Task brief: The entries below contain a line with "- A JavaScript" and a line with "(** The values". Quote exactly those two lines and all lines between them.

[Extracted records]
• • •

(** * The TypeDoc options container (class [Options])

    A shallow embedding of the class [Options]: the case-insensitive
    declaration registry, the two value bags (TypeDoc values and TypeScript
    compiler options), the reader pipeline, and the [Result]-returning
    accessors, followed by the properties stated about them.

    Conventions of the embedding.
    - A JavaScript object is a record carrying its address ([ref]); the
      operator [===] on objects compares addresses only.
    - [Map<string, T>] keeps insertion order, which [reset] observes, so the
      registry is an association list with the operations of a [Map].
    - The two bags are plain JavaScript objects used as dictionaries; they
      are finite maps from property names to values, and reading a missing
      property gives [undefined].  (Property names inherited from
      [Object.prototype] are outside the embedding.)
    - A method is a computation over the container that either completes
      normally or throws; what it did to the container before throwing
      stays done, as in JavaScript. *)

From Stdlib Require Import ZArith Ascii String List Sorted Permutation Lia.
From stdpp Require Import gmap strings list fin_maps.
Import ListNotations.

Local Open Scope Z_scope.
Local Open Scope list_scope.
Set Warnings "-register-all".

(** ** Values *)

(** The values an option can hold (TypeScript's [unknown]).  Arrays and
    objects carry the address they live at. *)
Inductive Value : Type :=
| VUndefined
| VNull
| VBool (b : bool)
| VNumber (n : Z)
| VNaN
| VString (s : string)
| VArray (ref : nat) (items : list Value)
| VObject (ref : nat) (fields : list (string * Value)).

(** The operator [===]: primitives by value ([NaN] differs from itself),
    arrays and objects by address. *)
Definition strict_equals (a b : Value) : bool :=
  match a, b with
  | VUndefined, VUndefined => true
  | VNull, VNull => true
  | VBool x, VBool y => Bool.eqb x y
  | VNumber x, VNumber y => Z.eqb x y
  | VString x, VString y => String.eqb x y
  | VArray r1 _, VArray r2 _ => Nat.eqb r1 r2
  | VObject r1 _, VObject r2 _ => Nat.eqb r1 r2
  | _, _ => false
  end.

(** Deep comparison of the contents, addresses ignored (what lodash's
    [isEqual] would answer). *)
Fixpoint struct_equal (a b : Value) : bool :=
  match a, b with
  | VUndefined, VUndefined => true
  | VNull, VNull => true
  | VBool x, VBool y => Bool.eqb x y
  | VNumber x, VNumber y => Z.eqb x y
  | VNaN, VNaN => true
  | VString x, VString y => String.eqb x y
  | VArray _ xs, VArray _ ys =>
      (fix items (xs ys : list Value) : bool :=
         match xs, ys with
         | [], [] => true
         | x :: xs', y :: ys' => struct_equal x y && items xs' ys'
         | _, _ => false
         end) xs ys
  | VObject _ fs, VObject _ gs =>
      (fix fields (fs gs : list (string * Value)) : bool :=
         match fs, gs with
         | [], [] => true
         | (k, x) :: fs', (l, y) :: gs' =>
             String.eqb k l && struct_equal x y && fields fs' gs'
         | _, _ => false
         end) fs gs
  | _, _ => false
  end.

(** The address of an array or an object; primitives have none. *)
Definition address (v : Value) : option nat :=
  match v with
  | VArray r _ | VObject r _ => Some r
  | _ => None
  end.

(** Arrays and objects, as opposed to primitives. *)
Definition is_container (v : Value) : bool :=
  match v with
  | VArray _ _ | VObject _ _ => true
  | _ => false
  end.

(** ** Strings *)

Definition lower_ascii (c : ascii) : ascii :=
  let n := nat_of_ascii c in
  if (Nat.leb 65 n && Nat.leb n 90)%bool then ascii_of_nat (n + 32) else c.

(** [String.prototype.toLowerCase], on ASCII strings. *)
Fixpoint toLowerCase (s : string) : string :=
  match s with
  | EmptyString => EmptyString
  | String c rest => String (lower_ascii c) (toLowerCase rest)
  end.

(** ** The result type (../result) *)

Record Error : Type := mkError { message : string }.

Inductive Result (T E : Type) : Type :=
| Ok (value : T)
| Err (error : E).
Arguments Ok {T E} value.
Arguments Err {T E} error.

(** ** Declarations (./declaration) *)

Inductive ParameterScope : Type := TypeDoc | TypeScript.

(** Modelled from the spec: the enumeration of option kinds of
    ./declaration is not among the sources; the spec names the kinds
    flag, number, string, enumeration, sequence and free-form. *)
Inductive ParameterType : Type :=
| String_ | Number | Boolean | Map_ | Array | Mixed.

(** A declaration object.  [ref] is the address of the object: two
    declarations are the same object exactly when their [ref]s agree. *)
Record DeclarationOption : Type := mkDeclaration {
  ref : nat;
  name : string;
  short : option string;
  scope : option ParameterScope;
  type : option ParameterType;
  defaultValue : Value
}.

(** [a === b] on declaration objects. *)
Definition same_object (a b : DeclarationOption) : bool :=
  Nat.eqb (ref a) (ref b).

(** [declaration.scope === ParameterScope.TypeScript]; an unset scope is
    not the TypeScript scope. *)
Definition is_TypeScript (d : DeclarationOption) : bool :=
  match scope d with
  | Some TypeScript => true
  | _ => false
  end.

(** [if (declaration.short)]: an absent or empty short name is falsy. *)
Definition truthy_short (d : DeclarationOption) : option string :=
  match short d with
  | Some EmptyString => None
  | Some s => Some s
  | None => None
  end.

(** ** [Map<string, T>]: an insertion-ordered dictionary *)

Module JSMap.
Section JSMap.
Context {T : Type}.

Definition t := list (string * T).

Fixpoint get (k : string) (m : t) : option T :=
  match m with
  | [] => None
  | (k', v) :: rest => if String.eqb k k' then Some v else get k rest
  end.

(** [set] on a present key keeps the position of the entry; a new key
    goes to the end. *)
Fixpoint set (k : string) (v : T) (m : t) : t :=
  match m with
  | [] => [(k, v)]
  | (k', v') :: rest =>
      if String.eqb k k' then (k', v) :: rest else (k', v') :: set k v rest
  end.

Fixpoint delete (k : string) (m : t) : t :=
  match m with
  | [] => []
  | (k', v') :: rest =>
      if String.eqb k k' then delete k rest else (k', v') :: delete k rest
  end.

Definition values (m : t) : list T := List.map snd m.
End JSMap.
Arguments t : clear implicits.
End JSMap.

(** ** Readers and the container *)

(** An [OptionsReader].  Its [read] method belongs to the code that
    supplies the reader; the container only stores, orders and calls it
    (see [reader_read] below).  [tag] tells apart readers that share a name
    and a priority. *)
Module OptionsReader.
Record t : Type := mk { priority : Z; name : string; tag : nat }.
End OptionsReader.

(** A [Logger], seen through the error messages it has been handed. *)
Definition Logger : Type := list string.

Definition Logger_error (msg : string) (logger : Logger) : Logger :=
  logger ++ [msg].

Record Options : Type := mkOptions {
  _readers : list OptionsReader.t;
  _declarations : JSMap.t DeclarationOption;
  _values : gmap string Value;
  _compilerOptions : gmap string Value;
  _logger : Logger
}.

(** [new Options(logger)] *)
Definition Options_new (logger : Logger) : Options :=
  mkOptions [] [] ∅ ∅ logger.

Definition set_readers (f : list OptionsReader.t -> list OptionsReader.t)
    (this : Options) : Options :=
  mkOptions (f (_readers this)) (_declarations this) (_values this)
    (_compilerOptions this) (_logger this).

Definition set_declarations
    (f : JSMap.t DeclarationOption -> JSMap.t DeclarationOption)
    (this : Options) : Options :=
  mkOptions (_readers this) (f (_declarations this)) (_values this)
    (_compilerOptions this) (_logger this).

Definition set_values (f : gmap string Value -> gmap string Value)
    (this : Options) : Options :=
  mkOptions (_readers this) (_declarations this) (f (_values this))
    (_compilerOptions this) (_logger this).

Definition set_compilerOptions (f : gmap string Value -> gmap string Value)
    (this : Options) : Options :=
  mkOptions (_readers this) (_declarations this) (_values this)
    (f (_compilerOptions this)) (_logger this).

Definition set_logger (f : Logger -> Logger) (this : Options) : Options :=
  mkOptions (_readers this) (_declarations this) (_values this)
    (_compilerOptions this) (f (_logger this)).

(** [bag[key]]: a missing property reads as [undefined]. *)
Definition property (bag : gmap string Value) (key : string) : Value :=
  match bag !! key with
  | Some v => v
  | None => VUndefined
  end.

(** ** Methods as computations *)

Inductive Completion (A : Type) : Type :=
| Normal (a : A)
| Throw (e : Error).
Arguments Normal {A} a.
Arguments Throw {A} e.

• • •

Exercise solution:
    - A JavaScript object is a record carrying its address ([ref]); the
      operator [===] on objects compares addresses only.
    - [Map<string, T>] keeps insertion order, which [reset] observes, so the
      registry is an association list with the operations of a [Map].
    - The two bags are plain JavaScript objects used as dictionaries; they
      are finite maps from property names to values, and reading a missing
      property gives [undefined].  (Property names inherited from
      [Object.prototype] are outside the embedding.)
    - A method is a computation over the container that either completes
      normally or throws; what it did to the container before throwing
      stays done, as in JavaScript. *)

From Stdlib Require Import ZArith Ascii String List Sorted Permutation Lia.
From stdpp Require Import gmap strings list fin_maps.
Import ListNotations.

Local Open Scope Z_scope.
Local Open Scope list_scope.
Set Warnings "-register-all".

(** ** Values *)

(** The values an option can hold (TypeScript's [unknown]).  Arrays and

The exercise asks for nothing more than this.